In the records that follow, the lines from the one containing "(** The matching" to the one containing "match p', v", inclusive, are to be given again exactly.
BEGIN TASK MATERIAL
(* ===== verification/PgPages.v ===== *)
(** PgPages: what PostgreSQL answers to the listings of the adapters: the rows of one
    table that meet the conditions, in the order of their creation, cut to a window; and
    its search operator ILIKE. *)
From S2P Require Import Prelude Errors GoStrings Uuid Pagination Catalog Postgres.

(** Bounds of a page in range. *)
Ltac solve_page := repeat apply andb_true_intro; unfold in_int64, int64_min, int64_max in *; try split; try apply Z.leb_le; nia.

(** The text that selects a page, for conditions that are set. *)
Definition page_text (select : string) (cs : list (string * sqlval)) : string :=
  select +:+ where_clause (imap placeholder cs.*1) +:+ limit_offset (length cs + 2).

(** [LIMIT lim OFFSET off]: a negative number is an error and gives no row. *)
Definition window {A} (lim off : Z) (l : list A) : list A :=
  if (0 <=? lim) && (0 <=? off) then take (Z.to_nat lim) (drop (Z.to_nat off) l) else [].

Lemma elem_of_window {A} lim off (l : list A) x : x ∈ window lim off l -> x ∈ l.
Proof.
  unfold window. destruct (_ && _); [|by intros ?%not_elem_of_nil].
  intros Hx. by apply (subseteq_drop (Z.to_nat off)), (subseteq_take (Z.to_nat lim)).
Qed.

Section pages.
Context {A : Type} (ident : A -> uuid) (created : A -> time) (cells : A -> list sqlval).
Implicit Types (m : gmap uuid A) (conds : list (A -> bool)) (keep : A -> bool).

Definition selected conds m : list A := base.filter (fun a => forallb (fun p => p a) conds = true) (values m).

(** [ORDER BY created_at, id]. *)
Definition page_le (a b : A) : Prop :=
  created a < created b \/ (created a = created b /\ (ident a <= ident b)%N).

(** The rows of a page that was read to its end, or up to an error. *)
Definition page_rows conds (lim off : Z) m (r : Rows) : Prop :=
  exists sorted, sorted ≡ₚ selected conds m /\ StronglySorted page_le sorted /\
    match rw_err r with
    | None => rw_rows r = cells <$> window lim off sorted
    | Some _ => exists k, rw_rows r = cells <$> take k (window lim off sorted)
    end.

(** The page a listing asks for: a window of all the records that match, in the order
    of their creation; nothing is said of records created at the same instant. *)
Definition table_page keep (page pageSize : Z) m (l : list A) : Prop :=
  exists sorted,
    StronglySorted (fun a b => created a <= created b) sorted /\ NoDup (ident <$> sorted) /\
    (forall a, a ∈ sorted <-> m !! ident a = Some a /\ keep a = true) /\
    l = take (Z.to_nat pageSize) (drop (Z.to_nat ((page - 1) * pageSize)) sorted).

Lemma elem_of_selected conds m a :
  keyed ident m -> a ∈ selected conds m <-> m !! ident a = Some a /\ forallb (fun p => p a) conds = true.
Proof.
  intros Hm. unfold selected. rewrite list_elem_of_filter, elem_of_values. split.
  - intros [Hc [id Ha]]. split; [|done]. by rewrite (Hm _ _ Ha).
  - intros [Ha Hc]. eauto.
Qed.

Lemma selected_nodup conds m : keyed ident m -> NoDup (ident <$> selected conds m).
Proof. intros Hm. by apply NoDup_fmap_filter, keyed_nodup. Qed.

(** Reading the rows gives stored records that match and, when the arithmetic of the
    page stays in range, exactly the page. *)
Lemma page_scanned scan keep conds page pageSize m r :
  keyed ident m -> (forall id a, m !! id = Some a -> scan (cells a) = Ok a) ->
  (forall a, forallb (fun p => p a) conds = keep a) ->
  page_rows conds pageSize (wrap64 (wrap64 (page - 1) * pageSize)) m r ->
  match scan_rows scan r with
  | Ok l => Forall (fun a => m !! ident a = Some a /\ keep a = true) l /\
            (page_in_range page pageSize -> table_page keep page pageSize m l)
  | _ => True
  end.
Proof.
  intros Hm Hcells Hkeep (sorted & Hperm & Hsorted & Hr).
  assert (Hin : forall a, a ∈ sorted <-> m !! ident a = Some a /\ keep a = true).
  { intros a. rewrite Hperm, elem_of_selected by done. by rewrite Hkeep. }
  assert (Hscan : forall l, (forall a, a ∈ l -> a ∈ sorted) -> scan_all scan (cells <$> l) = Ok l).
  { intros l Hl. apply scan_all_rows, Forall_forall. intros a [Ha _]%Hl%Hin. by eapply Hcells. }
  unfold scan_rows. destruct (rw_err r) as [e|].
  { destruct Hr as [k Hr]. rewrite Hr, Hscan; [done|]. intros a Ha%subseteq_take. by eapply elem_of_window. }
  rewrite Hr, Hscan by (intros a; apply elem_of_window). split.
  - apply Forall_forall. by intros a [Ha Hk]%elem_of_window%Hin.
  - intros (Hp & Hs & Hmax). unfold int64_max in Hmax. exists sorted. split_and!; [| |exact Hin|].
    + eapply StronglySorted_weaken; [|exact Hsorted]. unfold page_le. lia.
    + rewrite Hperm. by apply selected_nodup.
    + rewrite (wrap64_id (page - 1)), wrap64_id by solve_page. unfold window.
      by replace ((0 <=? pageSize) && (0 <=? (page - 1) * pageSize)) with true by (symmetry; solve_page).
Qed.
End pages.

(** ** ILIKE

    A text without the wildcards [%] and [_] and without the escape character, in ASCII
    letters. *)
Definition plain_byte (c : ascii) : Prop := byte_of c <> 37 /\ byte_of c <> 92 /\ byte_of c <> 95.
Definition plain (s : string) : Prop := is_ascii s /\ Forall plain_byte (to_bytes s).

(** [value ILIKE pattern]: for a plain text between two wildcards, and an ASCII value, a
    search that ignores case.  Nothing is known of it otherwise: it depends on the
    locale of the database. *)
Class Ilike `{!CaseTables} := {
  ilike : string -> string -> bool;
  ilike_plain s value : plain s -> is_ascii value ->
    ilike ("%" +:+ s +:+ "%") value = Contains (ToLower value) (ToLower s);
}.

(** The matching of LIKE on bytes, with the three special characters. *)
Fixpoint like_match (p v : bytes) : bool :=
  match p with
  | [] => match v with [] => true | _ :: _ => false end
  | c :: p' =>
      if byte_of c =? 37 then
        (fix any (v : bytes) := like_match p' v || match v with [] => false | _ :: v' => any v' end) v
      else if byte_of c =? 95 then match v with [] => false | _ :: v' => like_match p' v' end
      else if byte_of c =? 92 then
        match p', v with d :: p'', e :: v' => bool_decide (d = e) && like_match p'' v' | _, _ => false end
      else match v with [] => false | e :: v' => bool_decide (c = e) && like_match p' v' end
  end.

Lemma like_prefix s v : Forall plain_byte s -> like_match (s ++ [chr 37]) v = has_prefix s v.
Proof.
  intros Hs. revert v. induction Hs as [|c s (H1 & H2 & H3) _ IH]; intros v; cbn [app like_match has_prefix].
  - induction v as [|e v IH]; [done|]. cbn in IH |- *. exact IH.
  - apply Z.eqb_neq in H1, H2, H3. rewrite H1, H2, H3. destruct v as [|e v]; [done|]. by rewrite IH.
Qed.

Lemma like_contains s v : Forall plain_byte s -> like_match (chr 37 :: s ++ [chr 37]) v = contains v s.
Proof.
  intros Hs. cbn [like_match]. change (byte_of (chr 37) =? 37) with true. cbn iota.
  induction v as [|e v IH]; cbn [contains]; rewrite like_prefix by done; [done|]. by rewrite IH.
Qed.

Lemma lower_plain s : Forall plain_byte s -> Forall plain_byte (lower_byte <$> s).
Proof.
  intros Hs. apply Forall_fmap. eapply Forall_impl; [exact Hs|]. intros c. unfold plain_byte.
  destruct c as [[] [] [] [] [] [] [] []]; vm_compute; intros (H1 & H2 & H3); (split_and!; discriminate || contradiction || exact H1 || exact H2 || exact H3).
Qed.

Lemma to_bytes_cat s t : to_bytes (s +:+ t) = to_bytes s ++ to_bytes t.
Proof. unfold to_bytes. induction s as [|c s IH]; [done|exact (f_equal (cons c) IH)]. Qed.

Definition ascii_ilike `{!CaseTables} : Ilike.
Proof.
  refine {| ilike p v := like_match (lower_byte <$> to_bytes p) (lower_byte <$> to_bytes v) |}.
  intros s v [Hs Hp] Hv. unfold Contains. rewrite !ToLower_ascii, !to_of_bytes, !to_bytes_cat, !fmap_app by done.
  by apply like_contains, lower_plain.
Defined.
END TASK MATERIAL
BEGIN TASK MATERIAL
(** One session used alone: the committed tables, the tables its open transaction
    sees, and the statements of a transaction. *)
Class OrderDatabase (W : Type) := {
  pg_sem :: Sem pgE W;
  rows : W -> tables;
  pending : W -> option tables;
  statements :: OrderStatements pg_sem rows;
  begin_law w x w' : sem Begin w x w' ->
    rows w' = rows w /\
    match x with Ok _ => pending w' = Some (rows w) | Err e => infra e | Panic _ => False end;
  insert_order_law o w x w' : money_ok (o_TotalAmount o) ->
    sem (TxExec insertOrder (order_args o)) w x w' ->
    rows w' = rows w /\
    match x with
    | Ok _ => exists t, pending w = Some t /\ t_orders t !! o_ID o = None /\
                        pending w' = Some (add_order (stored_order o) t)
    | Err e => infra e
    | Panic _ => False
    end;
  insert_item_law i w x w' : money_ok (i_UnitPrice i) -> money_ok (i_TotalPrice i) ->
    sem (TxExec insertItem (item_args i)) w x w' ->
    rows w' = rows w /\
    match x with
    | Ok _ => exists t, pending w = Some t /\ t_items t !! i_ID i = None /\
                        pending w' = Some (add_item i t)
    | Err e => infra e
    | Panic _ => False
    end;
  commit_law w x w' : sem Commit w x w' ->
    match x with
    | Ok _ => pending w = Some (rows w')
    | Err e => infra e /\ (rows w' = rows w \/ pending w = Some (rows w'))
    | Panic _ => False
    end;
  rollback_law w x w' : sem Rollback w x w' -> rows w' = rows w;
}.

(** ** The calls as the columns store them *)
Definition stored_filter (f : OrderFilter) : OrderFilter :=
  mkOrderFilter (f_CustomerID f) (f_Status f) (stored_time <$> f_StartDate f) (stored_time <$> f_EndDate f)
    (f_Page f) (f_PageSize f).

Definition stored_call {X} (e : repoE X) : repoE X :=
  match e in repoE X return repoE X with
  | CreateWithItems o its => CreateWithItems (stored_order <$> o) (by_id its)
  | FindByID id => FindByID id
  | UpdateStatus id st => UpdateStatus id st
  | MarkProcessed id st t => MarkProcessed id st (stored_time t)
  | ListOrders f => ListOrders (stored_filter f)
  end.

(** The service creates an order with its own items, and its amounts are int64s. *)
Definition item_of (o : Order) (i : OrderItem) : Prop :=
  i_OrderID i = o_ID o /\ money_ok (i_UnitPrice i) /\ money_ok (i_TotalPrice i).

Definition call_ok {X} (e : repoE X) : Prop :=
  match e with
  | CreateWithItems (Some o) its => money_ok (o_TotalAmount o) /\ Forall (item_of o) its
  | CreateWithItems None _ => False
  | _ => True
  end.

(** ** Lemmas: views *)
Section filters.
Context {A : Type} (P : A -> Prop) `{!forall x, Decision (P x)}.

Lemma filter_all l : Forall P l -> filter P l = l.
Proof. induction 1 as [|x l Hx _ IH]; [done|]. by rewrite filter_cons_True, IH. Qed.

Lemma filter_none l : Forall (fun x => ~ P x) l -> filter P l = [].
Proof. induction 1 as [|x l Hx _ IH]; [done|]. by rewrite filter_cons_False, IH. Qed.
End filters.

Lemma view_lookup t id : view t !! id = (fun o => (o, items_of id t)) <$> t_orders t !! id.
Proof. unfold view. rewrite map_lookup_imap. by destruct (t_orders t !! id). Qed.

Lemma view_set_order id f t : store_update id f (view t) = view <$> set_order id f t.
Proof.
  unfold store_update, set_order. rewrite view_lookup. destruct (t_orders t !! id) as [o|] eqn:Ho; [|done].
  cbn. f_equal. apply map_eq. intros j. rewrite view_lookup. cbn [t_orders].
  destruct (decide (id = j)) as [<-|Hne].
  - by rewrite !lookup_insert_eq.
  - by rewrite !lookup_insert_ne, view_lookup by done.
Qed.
END TASK MATERIAL
WORKED SOLUTION:
(** The matching of LIKE on bytes, with the three special characters. *)
Fixpoint like_match (p v : bytes) : bool :=
  match p with
  | [] => match v with [] => true | _ :: _ => false end
  | c :: p' =>
      if byte_of c =? 37 then
        (fix any (v : bytes) := like_match p' v || match v with [] => false | _ :: v' => any v' end) v
      else if byte_of c =? 95 then match v with [] => false | _ :: v' => like_match p' v' end
      else if byte_of c =? 92 then
        match p', v with d :: p'', e :: v' => bool_decide (d = e) && like_match p'' v' | _, _ => false end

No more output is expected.